I travel between countries and of course I hate staying in huge cities because they're expensive and noisy. But when you move to smaller towns, there're usually limited options for connecting to the Internet.

Last year in India I spent 2.5 hours incessantly trying to open my bank website to make an urgent payment. All these huge React/Redux bundles were loading for ages, and they aren't cached and there's no support for resuming download after it dies because of some timeout or because you were looking at the spinner for 30 minutes and decided to click reload button.

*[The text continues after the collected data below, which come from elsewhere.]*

(* ===== verification/ReadModels.v ===== *)
(** * ReadModels: what the projectors count

    The two projectors implement the [Additive] interface of the runner: the
    counters of [transaction_summary] and [monthly_balance] in cents, the
    contribution of each event, and, for the runner of the worker-service,
    exactly-once counting, with requests going on between its rounds.  A
    delete takes back what a create of the same payload added; an update adds
    it a second time. *)

From S2P Require Import Prelude GoInt GoStrings GoTime GoValues Json Pgtypex Schema Sqlc Effects Models Queue Outbox Projection ProjectionRunner.
Import sqlcdb projection runner.

(** ** Cents *)

Lemma round_half_away_opp n d : 0 < d → round_half_away (- n) d = - round_half_away n d.
Proof.
  intros Hd. unfold round_half_away.
  destruct (Z.leb_spec 0 n), (Z.leb_spec 0 (- n)); try lia.
  - assert (n = 0) as -> by lia. rewrite Z.opp_0, Z.mul_0_r, Z.add_0_l, (Z.div_small d) by lia. done.
  - by rewrite Z.opp_involutive.
Qed.

Lemma numeric_cents_opp i e : numeric_cents (- i) e = - numeric_cents i e.
Proof.
  unfold numeric_cents. destruct (0 <=? e + 2) eqn:E; [lia|]. bool_to_prop.
  apply round_half_away_opp, Z.pow_pos_nonneg; lia.
Qed.

(** A finite numeric is stored in cents, when it fits. *)
Lemma numeric_18_2_finite i e m :
  numeric_18_2 (mkNumeric (Some i) e false false true) = Ok m →
  m = cents (numeric_cents i e) ∧ Z.abs (numeric_cents i e) < 10 ^ 18.
Proof.
  unfold numeric_18_2. simpl. destruct (Z.ltb_spec (Z.abs (numeric_cents i e)) (10 ^ 18)); [|done].
  by intros [= <-].
Qed.

Lemma numeric_18_2_accepts i e :
  Z.abs (numeric_cents i e) < 10 ^ 18 →
  numeric_18_2 (mkNumeric (Some i) e false false true) = Ok (cents (numeric_cents i e)).
Proof. intros H%Z.ltb_lt. unfold numeric_18_2. simpl. by rewrite H. Qed.

Lemma bigint_accepts z : in_int64 z → bigint z = Ok z.
Proof. unfold bigint, in_int64. intros [->%Z.leb_le ->%Z.leb_le]. done. Qed.

Lemma numeric_cents_cents c : numeric_cents c (-2) = c.
Proof. unfold numeric_cents. simpl. apply Z.mul_1_r. Qed.

Lemma numeric_add_cents a b : numeric_add (cents a) (cents b) = cents (a + b).
Proof. unfold numeric_add, cents. simpl. by rewrite !Z.mul_1_r. Qed.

And even when these huge SPA load, they're totally broken on slow connections. People become lazy and they don't handle timeouts and responses coming in weird order because of the slow channel. Even if you manage to open SPA on slow connection, it's a pain to use, almost impossible with all these XMLHttpRequests on every click transferring megabytes of data after every click or typing any letter. :(


Well, I'm talking about "state of the art" apps. You can always fallback to server-side rendering/pure html if the connection is too slow and you can't afford the boostrap/init download. Depending on your use case SPA may actually be an improvement as the static resources can be cached. WASM is supposed to compete with native apps. Why don't you complain about MBs to download on native apps?


>>10+ Mbps channel

that's peasant level net :P. 100 or bust {literally what I have home and better at work). seriously though, indeed the web is overbloated and I don't think there is coming back


It got outcompeted by Flash, JavaScript had zero to do with it.

Had Apple not forbidden Flash on iOS, there would be no JavaScript superiority to talk about.


I invite you to try your favourite flash website in Puffin browser to see how "great" an experience flash on an iphone is.


Surely not worse than what JavaScript is.

Thankfully on Android and WP devices I was able to take the battery out, when the web site developer got too creative for the device's CPU/GPU.